Chapter Twenty #4
“I’m contracted for baseball. Not for my personal choices.
” I sit back slightly. “If someone in this organization believes my relationship creates a problem for them professionally, I’d invite them to start that conversation with me directly.
I show up every day I’m scheduled. I perform at the level they’re paying for.
I win…” I pause. “If that’s not enough, we can revisit the arrangement. ”
The room goes a different kind of quiet.
Not the polite attention from before. The specific silence of people who’ve heard something they didn’t expect.
“Are you suggesting you’d walk?”
“I’m suggesting…” I say carefully, “… that my value to this organization is measurable. Nine strikeouts in a divisional championship game. Seven innings of one-run ball. A season ERA that puts me in the top three in the league.” I meet the reporter’s eyes.
“Anyone who wants to make the case that Ava Bishop is a professional liability is going to have a difficult time with those numbers. I trust the people in this building are too smart to try.”
Flashbulbs.
Mack, at the back of the room, is staring at the ceiling with the expression of a man trying very hard not to audibly react.
The questions continue for another ten minutes, more about the game, about the playoff push, about the bullpen’s workload. I answer all of it. By the time it wraps, the tone in the room has shifted from sharp curiosity to something more settled.
The story is out.
It’s on record.
The circus will start online within the hour and will continue for however long it continues.

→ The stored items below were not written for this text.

(** * SCN0/SCN1 mesh reconstruction: a shallow embedding of [scn1_to_obj.py]

    The development follows the Python source function by function.
    Python integers are [Z]; [bytes] objects are lists of [Byte.byte];
    Python floats are the kernel's binary64 floats; a raised exception is
    [None] in the option monad; dictionaries with a fixed key set are
    records. *)

From Stdlib Require Import ZArith List Lia Bool Floats.
From Stdlib Require Strings.Byte.
From stdpp Require Import prelude strings gmap sorting.

Local Open Scope Z_scope.

(** ** Byte buffers and [struct.unpack_from] *)

Abbreviation bytes := (list Byte.byte).

(** [len(x)] *)
Definition len {A : Type} (l : list A) : Z := Z.of_nat (length l).

Definition byte_val (b : Byte.byte) : Z := Z.of_N (Byte.to_N b).

(** The byte at a non-negative index; 0 past the end (every use below is
    guarded by a bounds check of [unpack_offset]). *)
Definition get_byte (data : bytes) (i : Z) : Z :=
  match data !! Z.to_nat i with Some b => byte_val b | None => 0 end.

(** Little-endian unsigned integer of [w] bytes at [off]. *)
Fixpoint le_uint (w : nat) (data : bytes) (off : Z) : Z :=
  match w with
  | O => 0
  | S w' => get_byte data off + 256 * le_uint w' data (off + 1)
  end.

(** The offset check of [struct.unpack_from(fmt, buffer, offset)] for a
    format of [size] bytes: a negative offset counts from the end of the
    buffer, and [struct.error] ([None]) is raised when fewer than [size]
    bytes are available. *)
Definition unpack_offset (size : Z) (data : bytes) (off : Z) : option Z :=
  if off <? 0 then
    if (0 <? off + size) || (off + len data <? 0) then None
    else Some (off + len data)
  else if len data - off <? size then None
  else Some off.

Definition unpack_u16 (data : bytes) (off : Z) : option Z :=
  o ← unpack_offset 2 data off; Some (le_uint 2 data o).
Definition unpack_u32 (data : bytes) (off : Z) : option Z :=
  o ← unpack_offset 4 data off; Some (le_uint 4 data o).

(** [struct.unpack_from("<" + "H"*n, data, off)]; a string repeated a
    non-positive number of times is empty. *)
Definition unpack_u16s (n : Z) (data : bytes) (off : Z) : option (list Z) :=
  o ← unpack_offset (2 * Z.max 0 n) data off;
  Some ((λ k, le_uint 2 data (o + 2 * k)) <$> seqZ 0 n).

(** ** Floats

    [struct] decodes format "f" as an IEEE-754 binary32 value and hands it
    to Python as a binary64 float; the conversion is exact. *)
Definition float_of_Z (z : Z) : float := of_uint63 (Uint63.of_Z z).

Definition f32_of_bits (w : Z) : float :=
  let s := Z.testbit w 31 in
  let e := Z.land (Z.shiftr w 23) 255 in
  let m := Z.land w 8388607 in
  if e =? 255 then
    if m =? 0 then (if s then neg_infinity else infinity) else nan
  else
    let mag := if e =? 0 then Z.ldexp (float_of_Z m) (-149)
               else Z.ldexp (float_of_Z (m + 8388608)) (e - 150) in
    if s then (- mag)%float else mag.

Definition vec2 : Type := float * float.
Definition vec3 : Type := float * float * float.

Definition f32_at (data : bytes) (off : Z) : float :=
  f32_of_bits (le_uint 4 data off).

Definition unpack_2f (data : bytes) (off : Z) : option vec2 :=
  o ← unpack_offset 8 data off;
  Some (f32_at data o, f32_at data (o + 4)).
Definition unpack_3f (data : bytes) (off : Z) : option vec3 :=
  o ← unpack_offset 12 data off;
  Some (f32_at data o, f32_at data (o + 4), f32_at data (o + 8)).
(** First three of [n] floats (formats "<4f" .. "<8f"). *)
Definition unpack_nf_xyz (n : Z) (data : bytes) (off : Z) : option vec3 :=
  o ← unpack_offset (4 * n) data off;
  Some (f32_at data o, f32_at data (o + 4), f32_at data (o + 8)).
(** First two of [n] floats (formats "<3f", "<4f"). *)
Definition unpack_nf_uv (n : Z) (data : bytes) (off : Z) : option vec2 :=
  o ← unpack_offset (4 * n) data off;
  Some (f32_at data o, f32_at data (o + 4)).

(** [range(lo, hi)] and [range(lo, hi, step)] for a positive step. *)
Definition py_range (lo hi : Z) : list Z := seqZ lo (hi - lo).
Definition py_range_step (lo hi step : Z) : list Z :=
  (λ k, lo + step * k) <$> seqZ 0 ((hi - lo + step - 1) `div` step).

(** ** [half_to_float] *)

(** [2.0 ** k] for an integer [k]: the exact power of two. *)
Definition pow2f (k : Z) : float := Z.ldexp 1 k.

Definition half_to_float (h : Z) : float :=
  let s := Z.land (Z.shiftr h 15) 1 in
  let e := Z.land (Z.shiftr h 10) 31 in
  let f := Z.land h 1023 in
  let sgn : float := if s =? 0 then 1%float else (-1)%float in
  if e =? 0 then
    if f =? 0 then (if s =? 0 then 0%float else (-0)%float)
    else (sgn * (float_of_Z f / 1024) * pow2f (-14))%float
  else if e =? 31 then
    if f =? 0 then (if s =? 0 then infinity else neg_infinity)
    else nan
  else (sgn * (1 + float_of_Z f / 1024) * pow2f (e - 15))%float.

(** IEEE-754 binary16, read off the standard: one sign bit, five exponent
    bits with bias 15, ten fraction bits; exponent field 0 is a signed zero
    or a subnormal [f * 2^-24]; exponent field 31 is an infinity or a NaN;
    otherwise the value is [(1024 + f) * 2^(e - 25)]. *)
Definition binary16_decode (h : Z) : spec_float :=
  let s := Z.testbit h 15 in
  let e := (h `div` 1024) `mod` 32 in
  let f := h `mod` 1024 in
  if e =? 0 then
    if f =? 0 then S754_zero s else S754_finite s (Z.to_pos f) (-24)
  else if e =? 31 then
    if f =? 0 then S754_infinity s else S754_nan
  else S754_finite s (Z.to_pos (1024 + f)) (e - 25).

(** Two floating-point data denote the same value: the same signed zero,
    infinity or NaN, or finite numbers with [m1 * 2^e1 = m2 * 2^e2] and
    the same sign. *)
Definition sf_same_value (a b : spec_float) : bool :=
  match a, b with
  | S754_zero s1, S754_zero s2 => Bool.eqb s1 s2
  | S754_infinity s1, S754_infinity s2 => Bool.eqb s1 s2
  | S754_nan, S754_nan => true
  | S754_finite s1 m1 e1, S754_finite s2 m2 e2 =>
      let e := Z.min e1 e2 in
      Bool.eqb s1 s2 && (Z.pos m1 * 2 ^ (e1 - e) =? Z.pos m2 * 2 ^ (e2 - e))
  | _, _ => false
  end.

(** [all(p(h) for h in range(n))], counting up in binary. *)
Definition all_below (p : Z → bool) (n : N) : bool :=
  (N.iter n (λ st, (st.1 + 1, st.2 && p st.1)) (0, true)).2.

Definition half_ok (h : Z) : bool :=
  sf_same_value (Prim2SF (half_to_float h)) (binary16_decode h).

(** ** [vertex_stride_from_decl] *)

(** The dictionary literal with [.get(base_sel, 0)]. *)
Definition base_size (base_sel : Z) : Z :=
  match base_sel with
  | 0x0002 => 12
  | 0x0004 => 16
  | 0x0006 => 16
  | 0x0008 => 20
  | 0x000A => 24
  | 0x000C => 28
  | 0x000E => 32
  | _ => 0
  end.

(** The body of [for _ in range(uv_count)], on the pair
    [(stride, uv_fmt_bits)]. *)
Fixpoint uv_loop (n : nat) (stride uv_fmt_bits : Z) : Z :=
  match n with
  | O => stride
  | S n' =>
      let fmt := Z.land uv_fmt_bits 3 in
      let stride :=
        if fmt =? 0 then stride + 8
        else if fmt =? 1 then stride + 12
        else if fmt =? 2 then stride + 16
        else stride + 4 in
      uv_loop n' stride (Z.shiftr uv_fmt_bits 2)
  end.
(** The per-frame calibration sample of [analyzeFrame]. *)
Definition collectCalibration (rs : RuntimeState) (attentionLevel blinkRate
  fatigueScore emotionScore : Q) : RuntimeState :=
  if isCalibrating rs then
    let cd := calibrationData rs in
    mkRuntimeState (attentionHistory rs) (fatigueHistory rs) (emotionHistory rs)
      (smoothedAttention rs) (curBlinkRate rs) (curHeadPose rs) (curAttention rs)
      (signalProcessor rs) (isCalibrating rs)
      (mkCalibrationData
         (cal_attention cd ++ [attentionLevel])
         (cal_blinkRate cd ++ [blinkRate])
         (cal_fatigue cd ++ [fatigueScore])
         (cal_headMotion cd ++ [headMotionOf (curHeadPose rs)])
         (cal_emotionVolatility cd ++ [emotionScore]))
  else rs.

End WithSqrt.

(** The calibrate-button handler: histories cleared, a fresh accumulator. *)
Definition startCalibration (rs : RuntimeState) : RuntimeState :=
  mkRuntimeState [] [] [] (smoothedAttention rs) (curBlinkRate rs)
    (curHeadPose rs) (curAttention rs) (signalProcessor rs) true
    emptyCalibrationData.

(** ** Attention: [estimateAttention] and the attention part of
    [analyzeFrame] (src/src/main.ts) *)

(** The face features [estimateAttention] reads; [undefined] head-pose
    angles are [None]. *)
Record FaceAnalysis : Type := mkFaceAnalysis {
  eyeLookOut : Q;
  eyeLookUp : Q;
  eyeLookDown : Q;
  faceYaw : option Q;
  facePitch : option Q
}.

Definition opt_num (v : option Q) : option jsnum :=
  match v with Some q => Some (JNum q) | None => None end.

(** [attentionRaw], before smoothing. *)
Definition attentionRaw (fa : FaceAnalysis) : Q :=
  let gazeAway := Qmax (Qmax (eyeLookOut fa) (eyeLookUp fa)) (eyeLookDown fa) in
  let headYaw := Qabs (js_or (opt_num (faceYaw fa)) 0) / 45 in
  let headPitch := Qabs (js_or (opt_num (facePitch fa)) 0) / 45 in
  let headAway := Qmax (Qmin headYaw 1) (Qmin headPitch 1) in
  100 * (1 - clamp ((6#10) * gazeAway + (4#10) * headAway) 0 1).

(** [estimateAttention]: the new [smoothedAttention] and the returned level. *)
Definition estimateAttention (smoothed : Q) (faceAnalysis : option FaceAnalysis)
  (emotion : EmotionLabel * Q) : Q * Q :=
  match faceAnalysis with
  | None =>
      let '(label, score) := emotion in
      let emotionPenalty :=
        match label with
        | Asustado | Enojado => clamp (score * 10) 0 10
        | Triste => clamp (score * 7) 0 7
        | _ => 0
        end in
      (smoothed, clamp (75 - emotionPenalty) 20 99)
  | Some fa =>
      let smoothed' := applyEMA (attentionRaw fa) smoothed (15#100) in
      (smoothed', clamp (Math_round smoothed') 20 99)
  end.
Definition cachedFetch (url : string) (options : RequestInit)
    (cacheOptions : CacheOptions) : Eff (Settled JsValue) :=
  let key := co_key cacheOptions in
  let ttl := default 60000 (co_ttl cacheOptions) in
  cached <- getCachedData key ;;
  if truthy cached then ret (Fulfilled cached)
  else
    response <- fetch url (withCacheControl options) ;;
    match response with
    | None => ret (Rejected FetchTypeError)
    | Some response =>
        if negb (ok response)
        then ret (Rejected (ErrorObj (httpErrorMessage (status response))))
        else
          match json response with
          | None => ret (Rejected JsonSyntaxError)
          | Some d => setCachedData key d ttl ;;; ret (Fulfilled d)
          end
    end.

End CachedFetch.

(** ** Timers of the host and the two rate shapers *)

Section RateShapers.

(** The argument list [...args] of the wrapped function. *)
Variable Args : Type.

(** The two arrow functions the module hands to [setTimeout]. *)
Inductive Callback : Type :=
| CallFunc (args : Args)      (* [() => func(...args)] *)
| ResetThrottle.              (* [() => (inThrottle = false)] *)

Record Timer : Type := mkTimer {
  timer_id : nat;
  due : Z;
  callback : Callback
}.

(** The event loop as the closures see it: its clock, its timer queue in
    firing order, the two closure variables, and the record a spy keeps of
    the invocations of [func] (time and arguments, oldest first). *)
Record Loop : Type := mkLoop {
  loop_now : Z;
  next_id : nat;
  pending : list Timer;
  timeout : option nat;        (* [let timeout: NodeJS.Timeout] *)
  inThrottle : option bool;    (* [let inThrottle: boolean], [None] = undefined *)
  invoked : list (Z * Args)
}.

Definition initLoop : Loop :=
  {| loop_now := 0; next_id := 1%nat; pending := [];
     timeout := None; inThrottle := None; invoked := [] |}.

(** A new timer goes behind the timers due at the same time. *)
Fixpoint enqueue (tm : Timer) (q : list Timer) : list Timer :=
  match q with
  | [] => [tm]
  | x :: q' => if due tm <? due x then tm :: q else x :: enqueue tm q'
  end.

Definition dequeue (h : nat) (q : list Timer) : list Timer :=
  filter (fun tm => negb (Nat.eqb (timer_id tm) h)) q.

(** [setTimeout(cb, delay)], for a delay of at least a millisecond. *)
Definition setTimeout (cb : Callback) (delay : Z) (l : Loop) : nat * Loop :=
  let h := next_id l in
  (h, {| loop_now := loop_now l; next_id := S h;
         pending := enqueue {| timer_id := h; due := loop_now l + delay;
                               callback := cb |} (pending l);
         timeout := timeout l; inThrottle := inThrottle l;
         invoked := invoked l |}).

(** [clearTimeout(h)]; an undefined or stale handle clears nothing. *)
Definition clearTimeout (h : option nat) (l : Loop) : Loop :=
  match h with
  | None => l
  | Some h =>
      {| loop_now := loop_now l; next_id := next_id l;
         pending := dequeue h (pending l);
         timeout := timeout l; inThrottle := inThrottle l;
         invoked := invoked l |}
  end.

(** [func(...args)], seen by the spy. *)
Definition callFunc (args : Args) (l : Loop) : Loop :=
  {| loop_now := loop_now l; next_id := next_id l; pending := pending l;
     timeout := timeout l; inThrottle := inThrottle l;
     invoked := invoked l ++ [(loop_now l, args)] |}.

Definition setInThrottle (b : bool) (l : Loop) : Loop :=
  {| loop_now := loop_now l; next_id := next_id l; pending := pending l;
     timeout := timeout l; inThrottle := Some b; invoked := invoked l |}.

Definition setTimeoutVar (h : nat) (l : Loop) : Loop :=
  {| loop_now := loop_now l; next_id := next_id l; pending := pending l;
     timeout := Some h; inThrottle := inThrottle l; invoked := invoked l |}.

Definition runCallback (cb : Callback) (l : Loop) : Loop :=
  match cb with
  | CallFunc args => callFunc args l
  | ResetThrottle => setInThrottle false l
  end.

(** The timer [tm] fires: the clock stands at its due time, it leaves the
    queue, its callback runs. *)
Definition fire (tm : Timer) (l : Loop) : Loop :=
  runCallback (callback tm)
    {| loop_now := due tm; next_id := next_id l;
       pending := dequeue (timer_id tm) (pending l);
       timeout := timeout l; inThrottle := inThrottle l;
       invoked := invoked l |}.

(** The timers of [q] due by [t] fire in order. No callback of the module
    sets or clears a timer, so the queue at the start decides which fire. *)
Fixpoint fireDue (t : Z) (q : list Timer) (l : Loop) : Loop :=
  match q with
  | [] => l
  | tm :: q' => if due tm <=? t then fireDue t q' (fire tm l) else l
  end.

(** The loop runs until the clock reads [t]. *)
Definition advanceTo (t : Z) (l : Loop) : Loop :=
  let l' := fireDue t (pending l) l in
  {| loop_now := t; next_id := next_id l'; pending := pending l';
     timeout := timeout l'; inThrottle := inThrottle l';
     invoked := invoked l' |}.

(** The loop runs until no timer is left. *)
Definition runToIdle (l : Loop) : Loop :=
  fold_left (fun acc tm => fire tm acc) (pending l) l.

(** The function [debounce(func, wait)] returns. *)
Definition debounce (wait : Z) (args : Args) (l : Loop) : Loop :=
  let l1 := clearTimeout (timeout l) l in
  let (h, l2) := setTimeout (CallFunc args) wait l1 in
  setTimeoutVar h l2.

(** The function [throttle(func, limit)] returns; [!undefined] is true. *)
Definition throttle (limit : Z) (args : Args) (l : Loop) : Loop :=
  if negb (default false (inThrottle l)) then
    let l1 := callFunc args l in
    let l2 := setInThrottle true l1 in
    snd (setTimeout ResetThrottle limit l2)
  else l.

(** A script of invocations of a wrapper, each at its time; the timers due
    by that time have fired before the invocation runs. *)
Fixpoint runCalls (wrapped : Args -> Loop -> Loop)
    (script : list (Z * Args)) (l : Loop) : Loop :=
  match script with
  | [] => l
  | (t, args) :: rest => runCalls wrapped rest (wrapped args (advanceTo t l))
  end.

(** *** States of the two wrappers *)

(** The debounced wrapper has a call pending: one timer, due [wait] after the
    invocation at [t], that will run [func] with the arguments [a], and the
    closure variable holds its handle. *)
Definition armed (wait t : Z) (a : Args) (l : Loop) : Prop :=
  exists h, pending l = [mkTimer h (t + wait) (CallFunc a)]
            /\ timeout l = Some h.

(** The invocations of a burst: each comes before the pending call is due. *)
Fixpoint burst (wait prev : Z) (script : list (Z * Args)) : Prop :=
  match script with
  | [] => True
  | (t, _) :: rest => t < prev + wait /\ burst wait t rest
  end.

(** The throttled wrapper is inside a window that ends at [d]: the flag is
    set and the one pending timer is the reset due at [d]. *)
Definition inWindow (d : Z) (l : Loop) : Prop :=
  inThrottle l = Some true /\
  exists h, pending l = [mkTimer h d ResetThrottle].

End RateShapers.

Arguments CallFunc {Args} args.
Arguments armed {Args} wait t a l.
Arguments burst {Args} wait prev script.
Arguments inWindow {Args} d l.
Arguments mkTimer {Args} timer_id due callback.
Arguments next_id {Args} l.
Arguments fire {Args} tm l.
Arguments fireDue {Args} t q l.
Arguments ResetThrottle {Args}.
Arguments initLoop {Args}.
Arguments debounce {Args} wait args l.
Arguments throttle {Args} limit args l.
Arguments runCalls {Args} wrapped script l.
Arguments advanceTo {Args} t l.
Arguments runToIdle {Args} l.
Arguments invoked {Args} l.
Arguments pending {Args} l.
Arguments loop_now {Args} l.
Arguments inThrottle {Args} l.
Arguments timeout {Args} l.
Arguments due {Args} t.
Arguments callback {Args} t.
Arguments timer_id {Args} t.

(** *** Shapes of scripts and of records of executions *)

(** Each invocation of the script comes when the one before it has been due
    for execution: at least [wait] after it. *)
Fixpoint spaced {A : Type} (wait prev : Z) (script : list (Z * A)) : Prop :=
  match script with
  | [] => True
  | (t, _) :: rest => prev + wait <= t /\ spaced wait t rest
  end.

(** Two executions in a row are at least [limit] apart. *)
Fixpoint minGap {A : Type} (limit : Z) (xs : list (Z * A)) : Prop :=
  match xs with
  | [] => True
  | x :: rest =>
      match rest with
      | [] => True
      | y :: _ => fst x + limit <= fst y
      end /\ minGap limit rest
  end.

(** ** The other utilities of the module *)

(** [optimizeImageUrl]: [if (!url) return ""; return url;] *)
Definition optimizeImageUrl (url : string) : string :=
  if negb (truthy (JsString url)) then "" else url.

(** [p.catch(() => {})]: a fulfilled promise keeps its value, a rejected one
    is turned into a promise fulfilled with [undefined] ([None]). *)
Definition catchIgnore {A : Type} (p : Settled A) : Settled (option A) :=
  match p with
  | Fulfilled v => Fulfilled (Some v)
  | Rejected _ => Fulfilled None
  end.

(** [xs.forEach(f)]: the callback runs on each element in order, what it
    returns is dropped. *)
Fixpoint forEach {A B : Type} (xs : list A) (f : A -> Eff B) : Eff unit :=
  match xs with
  | [] => ret tt
  | x :: rest => f x ;;; forEach rest f
  end.

(** [const criticalEndpoints = ["/api/customers", "/api/invoices?limit=10"]] *)
Definition criticalEndpoints : list string :=
  ["/api/customers"; "/api/invoices?limit=10"].

(** [{ headers: { "Cache-Control": "max-age=60" } }] *)
Definition preloadInit : RequestInit :=
  {| method := None;
     headers := {[ "Cache-Control" := "max-age=60" ]};
     body := None |}.

Section Preload.

Variable network : Request -> Z -> NetReply.

(** A [fetch] that is not awaited: the request leaves at once and is
    recorded, the caller goes on at the same time; the value is how the
    promise settles, as the network answers the request. *)
Definition fetchDetached (url : string) (init : RequestInit)
    : Eff (Settled Response) :=
  fun w =>
    let rq := {| req_url := url; req_init := init |} in
    (match outcome (network rq (clock w)) with
     | Some r => Fulfilled r
     | None => Rejected FetchTypeError
     end,
     {| apiCache := apiCache w; clock := clock w;
        fetchLog := fetchLog w ++ [rq] |}).

(** The callback of the [forEach]:
    [fetch(endpoint, {...}).catch(() => { })]; its value is the settlement
    of the whole chain. *)
Definition preloadOne (endpoint : string) : Eff (Settled (option Response)) :=
  p <- fetchDetached endpoint preloadInit ;;
  ret (catchIgnore p).

Definition preloadResources : Eff unit :=
  forEach criticalEndpoints preloadOne.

I have no interest in managing it.
I shake the necessary hands, say the necessary things to James, who looks slightly pale but professional, and walk toward the exit.
Coach Bishop falls into step beside me in the corridor, and we walk in silence for twenty feet.
“She told you to be honest,” he says.
It’s not a question. I glance at him.
“Not careful,” I say. “There’s a difference. Her words.”
Something in his expression shifts. It’s barely visible, the particular micro-adjustment of a man who has been given a piece of information he already suspected and didn’t enjoy having confirmed.
“She’s not wrong,” he says finally.
He peels off toward his office without further comment.
I stand in the corridor for a moment and take stock of that.
Not a blessing, not even close to an endorsement, but a man who has spent the entire season watching me from a careful, deliberate distance has just told me, in nine words, in an empty hallway where no one else was listening, that the woman I’m in love with is not wrong.
I’ll take it.
I’m in the parking lot, keys in hand, notifications flooding in with a frequency my phone hasn’t seen since the Sports Illustrated cover two seasons ago, when I stop walking and call Ava.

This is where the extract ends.